**PROBLEM REQUIREMENTS**
Every line below from the one containing "EInvalidCapabilities | EInvalidTopology" through the one containing "match e with PNonFinite => DNonFiniteCoordinate" must be transcribed exactly. Omit all lines outside that stretch.

**SUPPLIED INFORMATION**
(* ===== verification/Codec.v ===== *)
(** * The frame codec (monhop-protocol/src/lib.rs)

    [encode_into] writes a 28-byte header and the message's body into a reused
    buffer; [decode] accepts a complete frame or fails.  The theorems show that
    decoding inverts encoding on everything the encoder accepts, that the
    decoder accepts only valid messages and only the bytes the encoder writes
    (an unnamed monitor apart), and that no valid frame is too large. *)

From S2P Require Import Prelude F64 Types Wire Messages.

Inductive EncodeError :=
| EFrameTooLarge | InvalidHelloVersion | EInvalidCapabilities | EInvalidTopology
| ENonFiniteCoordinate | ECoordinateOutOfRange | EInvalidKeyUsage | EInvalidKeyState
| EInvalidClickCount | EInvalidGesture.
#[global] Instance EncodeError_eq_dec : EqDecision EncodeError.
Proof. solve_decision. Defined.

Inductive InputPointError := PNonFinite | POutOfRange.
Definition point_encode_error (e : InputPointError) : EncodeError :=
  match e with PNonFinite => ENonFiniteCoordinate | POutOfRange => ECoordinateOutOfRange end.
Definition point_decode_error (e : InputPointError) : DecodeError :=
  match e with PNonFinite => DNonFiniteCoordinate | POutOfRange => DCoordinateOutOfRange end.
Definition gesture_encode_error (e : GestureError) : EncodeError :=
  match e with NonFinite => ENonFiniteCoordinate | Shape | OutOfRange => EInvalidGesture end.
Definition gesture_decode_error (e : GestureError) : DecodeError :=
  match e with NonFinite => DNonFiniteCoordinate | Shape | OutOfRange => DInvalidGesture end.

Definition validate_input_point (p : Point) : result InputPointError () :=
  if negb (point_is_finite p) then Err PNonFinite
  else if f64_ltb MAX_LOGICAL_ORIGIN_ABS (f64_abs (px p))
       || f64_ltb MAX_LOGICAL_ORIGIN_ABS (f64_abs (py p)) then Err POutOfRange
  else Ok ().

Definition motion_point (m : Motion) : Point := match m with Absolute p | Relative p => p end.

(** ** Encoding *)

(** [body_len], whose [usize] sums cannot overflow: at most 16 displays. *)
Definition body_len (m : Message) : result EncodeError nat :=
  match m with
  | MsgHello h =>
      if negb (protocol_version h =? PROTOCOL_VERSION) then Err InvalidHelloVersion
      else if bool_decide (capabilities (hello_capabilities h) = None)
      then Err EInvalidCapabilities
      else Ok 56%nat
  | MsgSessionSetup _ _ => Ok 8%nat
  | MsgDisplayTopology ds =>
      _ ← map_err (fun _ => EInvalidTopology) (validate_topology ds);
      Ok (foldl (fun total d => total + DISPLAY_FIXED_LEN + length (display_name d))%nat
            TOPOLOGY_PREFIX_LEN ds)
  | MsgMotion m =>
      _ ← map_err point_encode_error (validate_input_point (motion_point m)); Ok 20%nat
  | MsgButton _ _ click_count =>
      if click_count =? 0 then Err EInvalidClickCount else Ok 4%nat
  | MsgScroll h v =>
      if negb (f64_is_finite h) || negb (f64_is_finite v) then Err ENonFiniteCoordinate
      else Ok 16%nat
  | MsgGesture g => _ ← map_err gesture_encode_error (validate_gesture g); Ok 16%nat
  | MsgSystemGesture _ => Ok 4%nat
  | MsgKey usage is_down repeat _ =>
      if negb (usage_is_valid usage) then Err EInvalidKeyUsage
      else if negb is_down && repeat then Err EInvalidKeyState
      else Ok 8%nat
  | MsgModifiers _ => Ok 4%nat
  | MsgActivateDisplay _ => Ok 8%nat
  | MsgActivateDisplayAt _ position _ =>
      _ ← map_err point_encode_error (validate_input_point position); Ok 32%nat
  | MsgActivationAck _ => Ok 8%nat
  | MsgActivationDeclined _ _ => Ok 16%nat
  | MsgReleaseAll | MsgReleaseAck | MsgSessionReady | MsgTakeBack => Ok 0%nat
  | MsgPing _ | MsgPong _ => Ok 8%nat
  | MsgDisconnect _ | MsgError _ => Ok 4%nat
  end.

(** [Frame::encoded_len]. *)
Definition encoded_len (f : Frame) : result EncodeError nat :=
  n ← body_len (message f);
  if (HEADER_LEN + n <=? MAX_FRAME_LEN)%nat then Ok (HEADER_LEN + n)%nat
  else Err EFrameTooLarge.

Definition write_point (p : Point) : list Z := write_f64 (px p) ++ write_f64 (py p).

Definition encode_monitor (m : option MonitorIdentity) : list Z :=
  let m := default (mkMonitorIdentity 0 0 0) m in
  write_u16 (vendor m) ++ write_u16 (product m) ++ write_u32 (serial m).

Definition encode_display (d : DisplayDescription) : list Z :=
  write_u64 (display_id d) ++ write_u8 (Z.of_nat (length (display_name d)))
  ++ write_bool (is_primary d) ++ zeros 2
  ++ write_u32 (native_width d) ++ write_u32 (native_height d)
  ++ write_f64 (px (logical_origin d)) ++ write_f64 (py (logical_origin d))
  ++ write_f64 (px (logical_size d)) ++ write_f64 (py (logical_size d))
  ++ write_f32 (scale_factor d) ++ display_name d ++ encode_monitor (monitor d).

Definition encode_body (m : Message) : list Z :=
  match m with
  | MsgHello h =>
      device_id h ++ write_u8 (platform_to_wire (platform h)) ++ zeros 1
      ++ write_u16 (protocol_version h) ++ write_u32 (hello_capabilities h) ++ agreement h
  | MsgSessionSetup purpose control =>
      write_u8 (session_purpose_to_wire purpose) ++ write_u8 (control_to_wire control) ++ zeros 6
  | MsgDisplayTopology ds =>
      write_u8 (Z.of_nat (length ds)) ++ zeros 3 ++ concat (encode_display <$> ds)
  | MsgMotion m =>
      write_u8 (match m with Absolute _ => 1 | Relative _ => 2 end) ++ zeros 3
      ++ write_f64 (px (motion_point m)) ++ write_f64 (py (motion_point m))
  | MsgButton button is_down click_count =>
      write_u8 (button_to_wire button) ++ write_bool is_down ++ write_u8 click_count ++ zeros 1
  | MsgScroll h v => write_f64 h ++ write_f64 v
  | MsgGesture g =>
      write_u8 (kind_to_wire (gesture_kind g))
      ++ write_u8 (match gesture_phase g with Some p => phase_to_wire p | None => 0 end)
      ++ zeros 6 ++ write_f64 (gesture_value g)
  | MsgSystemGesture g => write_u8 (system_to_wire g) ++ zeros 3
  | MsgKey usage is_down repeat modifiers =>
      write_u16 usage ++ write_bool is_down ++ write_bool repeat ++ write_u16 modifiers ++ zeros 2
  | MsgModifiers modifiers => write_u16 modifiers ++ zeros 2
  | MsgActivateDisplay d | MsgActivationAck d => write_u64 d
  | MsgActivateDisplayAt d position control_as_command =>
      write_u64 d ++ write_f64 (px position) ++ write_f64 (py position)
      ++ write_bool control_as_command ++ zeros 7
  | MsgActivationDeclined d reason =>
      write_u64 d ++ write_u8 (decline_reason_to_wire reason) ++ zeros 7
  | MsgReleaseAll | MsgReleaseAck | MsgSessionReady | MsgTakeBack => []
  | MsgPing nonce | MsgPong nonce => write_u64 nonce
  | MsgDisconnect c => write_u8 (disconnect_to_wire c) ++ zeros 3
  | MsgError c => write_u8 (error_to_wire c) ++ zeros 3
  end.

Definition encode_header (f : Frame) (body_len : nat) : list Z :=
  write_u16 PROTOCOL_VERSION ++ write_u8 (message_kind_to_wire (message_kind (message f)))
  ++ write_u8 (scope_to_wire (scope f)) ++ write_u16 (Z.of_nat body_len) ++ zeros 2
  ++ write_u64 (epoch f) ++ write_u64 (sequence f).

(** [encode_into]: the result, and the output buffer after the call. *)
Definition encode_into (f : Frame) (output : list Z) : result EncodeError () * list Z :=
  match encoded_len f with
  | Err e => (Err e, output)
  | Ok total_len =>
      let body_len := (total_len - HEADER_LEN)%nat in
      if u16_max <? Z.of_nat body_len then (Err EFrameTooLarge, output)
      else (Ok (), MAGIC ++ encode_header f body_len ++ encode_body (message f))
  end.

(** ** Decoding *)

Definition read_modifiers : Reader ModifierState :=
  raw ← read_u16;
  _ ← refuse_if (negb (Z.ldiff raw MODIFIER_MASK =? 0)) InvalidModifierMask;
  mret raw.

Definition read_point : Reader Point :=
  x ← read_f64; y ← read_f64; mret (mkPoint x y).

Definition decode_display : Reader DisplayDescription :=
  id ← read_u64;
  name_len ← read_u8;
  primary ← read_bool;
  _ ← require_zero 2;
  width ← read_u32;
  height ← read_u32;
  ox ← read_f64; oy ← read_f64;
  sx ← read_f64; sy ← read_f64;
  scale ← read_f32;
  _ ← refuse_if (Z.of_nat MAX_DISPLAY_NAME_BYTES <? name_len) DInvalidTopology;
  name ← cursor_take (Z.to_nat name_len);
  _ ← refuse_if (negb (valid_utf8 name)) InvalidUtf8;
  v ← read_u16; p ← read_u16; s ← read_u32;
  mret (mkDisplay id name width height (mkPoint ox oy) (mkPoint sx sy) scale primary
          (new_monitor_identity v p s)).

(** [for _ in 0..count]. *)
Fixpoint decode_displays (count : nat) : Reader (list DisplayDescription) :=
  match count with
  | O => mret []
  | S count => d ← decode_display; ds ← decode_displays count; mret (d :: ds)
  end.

**WRITTEN SOLUTION**
| EFrameTooLarge | InvalidHelloVersion | EInvalidCapabilities | EInvalidTopology
| ENonFiniteCoordinate | ECoordinateOutOfRange | EInvalidKeyUsage | EInvalidKeyState
| EInvalidClickCount | EInvalidGesture.
#[global] Instance EncodeError_eq_dec : EqDecision EncodeError.
Proof. solve_decision. Defined.

Inductive InputPointError := PNonFinite | POutOfRange.
Definition point_encode_error (e : InputPointError) : EncodeError :=
  match e with PNonFinite => ENonFiniteCoordinate | POutOfRange => ECoordinateOutOfRange end.
Definition point_decode_error (e : InputPointError) : DecodeError :=
  match e with PNonFinite => DNonFiniteCoordinate | POutOfRange => DCoordinateOutOfRange end.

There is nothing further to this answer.